* Listed entries *
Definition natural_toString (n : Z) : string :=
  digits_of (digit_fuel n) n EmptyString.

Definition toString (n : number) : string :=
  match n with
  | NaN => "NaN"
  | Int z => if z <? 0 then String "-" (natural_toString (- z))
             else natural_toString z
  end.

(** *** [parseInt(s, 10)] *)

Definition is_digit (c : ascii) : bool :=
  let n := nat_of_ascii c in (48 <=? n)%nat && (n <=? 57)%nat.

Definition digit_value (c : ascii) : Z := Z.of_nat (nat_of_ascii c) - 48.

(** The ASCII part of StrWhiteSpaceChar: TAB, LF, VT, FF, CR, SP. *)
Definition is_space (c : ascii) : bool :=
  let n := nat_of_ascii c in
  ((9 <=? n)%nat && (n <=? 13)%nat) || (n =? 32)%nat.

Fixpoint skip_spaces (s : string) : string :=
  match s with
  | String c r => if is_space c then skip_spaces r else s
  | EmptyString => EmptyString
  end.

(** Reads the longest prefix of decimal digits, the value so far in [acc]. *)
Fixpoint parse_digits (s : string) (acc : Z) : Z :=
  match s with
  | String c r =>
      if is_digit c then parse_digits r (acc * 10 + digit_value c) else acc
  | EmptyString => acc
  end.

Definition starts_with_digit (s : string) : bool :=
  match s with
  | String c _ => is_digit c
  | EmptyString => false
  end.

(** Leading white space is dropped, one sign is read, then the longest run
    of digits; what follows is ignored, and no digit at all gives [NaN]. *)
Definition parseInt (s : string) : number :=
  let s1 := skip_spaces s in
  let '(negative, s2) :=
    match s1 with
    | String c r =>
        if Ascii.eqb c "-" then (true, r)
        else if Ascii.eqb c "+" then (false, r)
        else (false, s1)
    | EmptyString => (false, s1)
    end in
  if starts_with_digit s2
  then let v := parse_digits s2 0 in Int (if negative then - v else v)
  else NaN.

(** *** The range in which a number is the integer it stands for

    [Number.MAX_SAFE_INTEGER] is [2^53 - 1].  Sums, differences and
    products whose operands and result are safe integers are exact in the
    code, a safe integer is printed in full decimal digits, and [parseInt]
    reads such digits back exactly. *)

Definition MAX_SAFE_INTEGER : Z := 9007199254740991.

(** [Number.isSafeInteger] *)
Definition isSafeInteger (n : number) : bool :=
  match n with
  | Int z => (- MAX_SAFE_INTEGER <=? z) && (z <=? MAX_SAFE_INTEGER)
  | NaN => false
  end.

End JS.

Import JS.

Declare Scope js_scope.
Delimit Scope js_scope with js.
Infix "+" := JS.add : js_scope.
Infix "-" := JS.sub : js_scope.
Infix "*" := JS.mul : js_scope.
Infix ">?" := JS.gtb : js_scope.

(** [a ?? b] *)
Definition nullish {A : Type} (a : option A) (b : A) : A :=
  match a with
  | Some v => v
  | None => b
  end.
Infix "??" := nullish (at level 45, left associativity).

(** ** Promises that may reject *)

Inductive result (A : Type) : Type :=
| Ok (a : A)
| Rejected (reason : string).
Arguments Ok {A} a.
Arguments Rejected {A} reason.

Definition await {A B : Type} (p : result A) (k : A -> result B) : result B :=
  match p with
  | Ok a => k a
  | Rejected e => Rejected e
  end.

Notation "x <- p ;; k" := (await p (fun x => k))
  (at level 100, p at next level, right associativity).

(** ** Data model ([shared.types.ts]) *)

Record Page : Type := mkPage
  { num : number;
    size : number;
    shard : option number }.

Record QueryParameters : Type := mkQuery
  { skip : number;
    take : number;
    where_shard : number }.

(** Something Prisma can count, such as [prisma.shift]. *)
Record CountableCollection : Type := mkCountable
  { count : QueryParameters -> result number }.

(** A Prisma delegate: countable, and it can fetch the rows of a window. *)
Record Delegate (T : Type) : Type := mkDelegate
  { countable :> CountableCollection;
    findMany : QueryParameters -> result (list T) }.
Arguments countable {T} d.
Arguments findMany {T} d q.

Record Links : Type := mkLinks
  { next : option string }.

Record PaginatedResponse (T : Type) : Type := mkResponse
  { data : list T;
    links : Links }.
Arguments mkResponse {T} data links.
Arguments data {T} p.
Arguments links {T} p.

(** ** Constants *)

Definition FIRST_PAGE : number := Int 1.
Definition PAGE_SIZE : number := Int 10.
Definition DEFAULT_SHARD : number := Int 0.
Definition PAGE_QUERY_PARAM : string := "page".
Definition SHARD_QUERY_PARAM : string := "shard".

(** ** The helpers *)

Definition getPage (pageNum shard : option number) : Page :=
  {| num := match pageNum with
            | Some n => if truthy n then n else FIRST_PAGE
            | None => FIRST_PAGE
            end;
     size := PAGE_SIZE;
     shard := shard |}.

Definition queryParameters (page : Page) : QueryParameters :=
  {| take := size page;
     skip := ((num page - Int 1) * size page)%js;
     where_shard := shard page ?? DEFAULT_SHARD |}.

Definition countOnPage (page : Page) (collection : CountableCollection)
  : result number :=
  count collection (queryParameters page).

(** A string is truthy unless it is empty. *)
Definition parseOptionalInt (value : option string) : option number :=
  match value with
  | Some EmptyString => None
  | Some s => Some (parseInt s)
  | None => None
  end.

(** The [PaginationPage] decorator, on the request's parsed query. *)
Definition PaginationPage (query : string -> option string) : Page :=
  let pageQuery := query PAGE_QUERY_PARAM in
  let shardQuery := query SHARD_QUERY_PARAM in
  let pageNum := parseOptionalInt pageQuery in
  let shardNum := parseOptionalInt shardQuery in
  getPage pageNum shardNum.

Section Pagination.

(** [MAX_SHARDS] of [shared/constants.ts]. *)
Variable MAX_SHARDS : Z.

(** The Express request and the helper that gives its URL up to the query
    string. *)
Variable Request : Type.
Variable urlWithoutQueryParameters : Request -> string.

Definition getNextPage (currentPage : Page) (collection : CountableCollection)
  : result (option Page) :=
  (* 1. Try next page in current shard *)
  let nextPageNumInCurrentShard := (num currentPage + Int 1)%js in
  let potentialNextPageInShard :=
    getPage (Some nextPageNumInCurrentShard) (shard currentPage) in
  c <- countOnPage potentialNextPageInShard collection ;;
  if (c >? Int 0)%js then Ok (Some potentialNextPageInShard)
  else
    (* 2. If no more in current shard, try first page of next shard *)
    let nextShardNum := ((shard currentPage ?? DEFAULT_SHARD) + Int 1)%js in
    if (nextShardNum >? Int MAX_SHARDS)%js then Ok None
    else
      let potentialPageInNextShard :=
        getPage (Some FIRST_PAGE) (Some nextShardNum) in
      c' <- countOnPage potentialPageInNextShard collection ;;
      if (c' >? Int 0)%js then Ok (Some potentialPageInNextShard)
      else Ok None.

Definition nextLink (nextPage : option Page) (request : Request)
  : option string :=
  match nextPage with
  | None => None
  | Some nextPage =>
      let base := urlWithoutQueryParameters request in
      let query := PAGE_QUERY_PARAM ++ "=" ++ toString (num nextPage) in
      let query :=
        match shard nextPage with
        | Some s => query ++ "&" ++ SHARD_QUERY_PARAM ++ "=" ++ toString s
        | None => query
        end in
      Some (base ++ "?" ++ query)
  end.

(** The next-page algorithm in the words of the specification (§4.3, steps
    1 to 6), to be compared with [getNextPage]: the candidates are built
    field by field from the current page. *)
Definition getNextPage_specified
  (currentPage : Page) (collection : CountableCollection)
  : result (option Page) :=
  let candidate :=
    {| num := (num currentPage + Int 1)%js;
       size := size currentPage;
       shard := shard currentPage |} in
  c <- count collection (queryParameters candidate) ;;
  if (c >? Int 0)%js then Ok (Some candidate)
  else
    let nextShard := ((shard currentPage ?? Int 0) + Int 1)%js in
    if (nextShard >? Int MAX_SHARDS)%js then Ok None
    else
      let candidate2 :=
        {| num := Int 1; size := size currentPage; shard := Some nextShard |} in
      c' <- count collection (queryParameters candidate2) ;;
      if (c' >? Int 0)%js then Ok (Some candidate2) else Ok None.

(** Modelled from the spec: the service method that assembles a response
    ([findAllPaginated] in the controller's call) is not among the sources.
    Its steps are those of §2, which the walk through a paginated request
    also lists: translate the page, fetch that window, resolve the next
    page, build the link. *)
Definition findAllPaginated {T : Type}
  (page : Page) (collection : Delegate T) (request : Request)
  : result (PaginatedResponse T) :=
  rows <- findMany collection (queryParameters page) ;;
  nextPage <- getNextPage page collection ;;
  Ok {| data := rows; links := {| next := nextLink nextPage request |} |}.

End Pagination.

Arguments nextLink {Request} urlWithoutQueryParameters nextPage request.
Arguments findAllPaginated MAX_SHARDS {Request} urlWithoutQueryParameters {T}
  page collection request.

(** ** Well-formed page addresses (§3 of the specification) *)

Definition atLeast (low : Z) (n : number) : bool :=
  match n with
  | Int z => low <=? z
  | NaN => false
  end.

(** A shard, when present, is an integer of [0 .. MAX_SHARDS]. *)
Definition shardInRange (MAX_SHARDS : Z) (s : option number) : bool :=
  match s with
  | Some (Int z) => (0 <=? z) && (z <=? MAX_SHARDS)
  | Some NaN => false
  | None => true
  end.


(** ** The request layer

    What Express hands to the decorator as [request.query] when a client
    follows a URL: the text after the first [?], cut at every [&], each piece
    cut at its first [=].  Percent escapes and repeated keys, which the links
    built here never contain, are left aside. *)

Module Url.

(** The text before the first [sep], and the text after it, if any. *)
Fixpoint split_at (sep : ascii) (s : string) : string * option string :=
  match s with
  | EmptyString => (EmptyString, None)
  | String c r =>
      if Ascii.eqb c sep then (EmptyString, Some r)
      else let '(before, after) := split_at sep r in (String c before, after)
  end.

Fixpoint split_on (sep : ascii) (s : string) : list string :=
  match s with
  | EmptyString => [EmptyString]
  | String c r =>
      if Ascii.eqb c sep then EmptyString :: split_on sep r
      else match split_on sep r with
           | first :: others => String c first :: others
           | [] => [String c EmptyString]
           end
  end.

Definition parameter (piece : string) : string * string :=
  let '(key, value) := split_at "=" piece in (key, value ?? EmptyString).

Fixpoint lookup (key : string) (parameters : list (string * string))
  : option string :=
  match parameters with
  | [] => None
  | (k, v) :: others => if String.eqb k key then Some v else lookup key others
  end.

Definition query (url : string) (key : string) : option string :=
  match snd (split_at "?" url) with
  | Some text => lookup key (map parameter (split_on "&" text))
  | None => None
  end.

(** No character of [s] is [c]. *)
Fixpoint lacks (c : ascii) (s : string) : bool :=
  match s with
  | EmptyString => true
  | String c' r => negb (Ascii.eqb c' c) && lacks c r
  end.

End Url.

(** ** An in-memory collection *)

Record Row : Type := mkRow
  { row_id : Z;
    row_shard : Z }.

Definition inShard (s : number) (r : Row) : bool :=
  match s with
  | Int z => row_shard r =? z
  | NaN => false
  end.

* Prompt *
Which lines above run from the one containing "(** ** Well-formed" to the one containing "(** ** The request layer"? Give them again exactly, both ends included.

* Task output *
(** ** Well-formed page addresses (§3 of the specification) *)

Definition atLeast (low : Z) (n : number) : bool :=
  match n with
  | Int z => low <=? z
  | NaN => false
  end.

(** A shard, when present, is an integer of [0 .. MAX_SHARDS]. *)
Definition shardInRange (MAX_SHARDS : Z) (s : option number) : bool :=
  match s with
  | Some (Int z) => (0 <=? z) && (z <=? MAX_SHARDS)
  | Some NaN => false
  | None => true
  end.


(** ** The request layer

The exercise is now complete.